2. What factors and how they impact the landing distance of a flight?
- Factors that impact the landing distance of a flight are: aircraft01 (aircraft01 = 1 if aircraft =
airbus and = 0 otherwise), speed_ground, speed_air, height and pitch.
- Factors that do not impact the landing distance of a flight are: duration and no_pasg. Based on
the low correlation coefficients and large p-values of these variables with distance, we can
figure out that duration and no_pasg are not statistically significant to the fitting model of
distance. Therefore, I did not use these two variables as predictors for my final model.
- Since speed_ground and speed_air are strongly correlated with each other, we should have
dropped one of them out. But since I hadn’t known which variable I should drop before fitting
the model, so I decided to keep both to fit my model.
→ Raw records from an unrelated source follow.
Lemma setitem_rejected_keeps_cache_witness :
  __setitem__ Codec.pickle_str 5 "z" cached_list
  = (Raise IndexError, cached_list).
Proof.
  apply (setitem_rejected_keeps_cache Codec.pickle_str cached_list 5 "z").
  - reflexivity.
  - vm_compute. intros [_ H]. discriminate H.
Defined.

(** C1. Deleting the slice [0:2] of [0, 1, 2, 3, 4] leaves [3, 4]: the
    element at position 2, outside the range, is removed as well; the
    interior slice [1:3] leaves [0, 4], losing position 3. *)
Theorem del_slice_removes_too_much :
  _del_slice Codec.pickle_int (Slice (Some 0) (Some 2) None)
    (int_list false [0; 1; 2; 3; 4])
  = (Return tt, int_list false [3; 4]) ∧
  _del_slice Codec.pickle_int (Slice (Some 1) (Some 3) None)
    (int_list false [0; 1; 2; 3; 4])
  = (Return tt, int_list false [0; 4]).
Proof. by vm_compute. Qed.

(** C6. On the one-element list ['a'], [index('a', 0, 0)] returns 0
    although the range [0, 0) is empty: an explicit stop of 0 is taken for
    a missing one. *)
Theorem index_explicit_zero_stop :
  index Codec.unpickle_str "a" (Some 0) (Some 0) (str_list false ["a"])
  = (Return 0, str_list false ["a"]).
Proof. by vm_compute. Qed.

(** C7 (as stated). A slice delete and a slice assignment with the step
    given explicitly as 1 are rejected with [NotImplementedError]; the list
    is left as it was. *)
Lemma explicit_unit_step_rejected :
  _del_slice Codec.pickle_int (Slice (Some 1) (Some 3) (Some 1))
    (int_list false [0; 1; 2; 3; 4])
  = (Raise NotImplementedError, int_list false [0; 1; 2; 3; 4]) ∧
  _set_slice Codec.pickle_int (Slice (Some 1) (Some 3) (Some 1)) [7; 8]
    (int_list false [0; 1; 2; 3; 4])
  = (Raise NotImplementedError, int_list false [0; 1; 2; 3; 4]).
Proof. by vm_compute. Qed.

(** C8. On a write-back list of three values with an empty cache,
    [insert(10, 'b')] succeeds, the remote list has four values afterwards
    and the cache holds key 10: the cache is no longer well-formed. *)
Theorem insert_breaks_cache_invariant :
  wf_cache (str_list true ["x"; "x"; "x"]) ∧
  ∃ st',
    insert Codec.pickle_str 10 "b" (str_list true ["x"; "x"; "x"])
    = (Return tt, st') ∧
    Redis.llen (remote st') = 4 ∧
    cache st' !! 10 = Some "b" ∧
    ¬ wf_cache st'.
Proof.
  split.
  - intros i [v Hv]. cbn in Hv. by rewrite lookup_empty in Hv.
  - eexists. split; [by vm_compute|]. split_and!; [done..|].
    intros Hwf. specialize (Hwf 10 (ex_intro _ "b" eq_refl)).
    vm_compute in Hwf. destruct Hwf as [_ H]. discriminate H.
Qed.

(** ** Further behaviour of the methods *)

Lemma llen_nonneg (l : list bytes) : 0 ≤ Redis.llen l.
Proof. unfold Redis.llen. lia. Qed.

(** Turn the boolean tests among the hypotheses into propositions. *)
Ltac split_andb :=
  repeat match goal with
  | H : _ && _ = true |- _ => apply andb_true_iff in H as [? ?]
  | H : _ && _ = false |- _ => apply andb_false_iff in H as [?|?]
  | H : (_ <=? _) = true |- _ => apply Z.leb_le in H
  | H : (_ <=? _) = false |- _ => apply Z.leb_gt in H
  | H : (_ <? _) = true |- _ => apply Z.ltb_lt in H
  | H : (_ <? _) = false |- _ => apply Z.ltb_ge in H
  end.

Section Behaviour.
Context {V : Type} `{EqDecision V}.
Variable pickle : V → bytes.
Variable unpickle : bytes → V.

Lemma bind_return {A B} (m : M V A) (k : A → M V B) st a st' :
  m st = (Return a, st') → bind m k st = k a st'.
Proof. intros Hm. unfold bind. by rewrite Hm. Qed.

Lemma lookup_enumerate {A} (xs : list A) (start : Z) (k : nat) :
  enumerate start xs !! k = (λ x, (start + Z.of_nat k, x)) <$> xs !! k.
Proof.
  revert start k. induction xs as [|x xs IH]; intros start [|k]; try done.
  - cbn. by rewrite Z.add_0_r.
  - cbn [enumerate]. cbn [lookup list_lookup]. rewrite IH.
    destruct (xs !! k); cbn; [|done]. do 2 f_equal. lia.
Qed.

Lemma length_enumerate {A} (xs : list A) (start : Z) :
  length (enumerate start xs) = length xs.
Proof.
  revert start. induction xs as [|x xs IH]; intros start; [done|].
  cbn. by rewrite IH.
Qed.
And because speed_air has very small
amount of available data, it didn’t affect tremendously to our result.
- After fitting the model, I realized that speed_ground and pitch may not make a good
contribution to the model.
➔ Factors that impact the landing distance determined after fitting the model are: aircraft01,
speed_air and height.
3. Is there any difference between the two makes Boeing and Airbus?

26. - Based on the box plot I’ve created to show the distribution of landing distance based on
whether the aircraft is airbus or boeing, we can visualize that landing distance for airbus is
slightly lower than landing distance for boeing.
- Based on the final linear regression model I’ve come up with:
Distance = -5945.70 – 428.48*aircraft01 – 6.07*speed_ground + 88.23*speed_air +
13.63*height – 4.05*pitch.
(Note: ‘aircraft01’ = 1 if ‘aircraft’ = ‘airbus’ and ‘aircraft01’ = 0 otherwise)
➔ Thanks to the dummy variable ‘aircraft01’ we can figure out that landing distance decreases
by 428.28 feet if the aircraft is airbus and vice versa.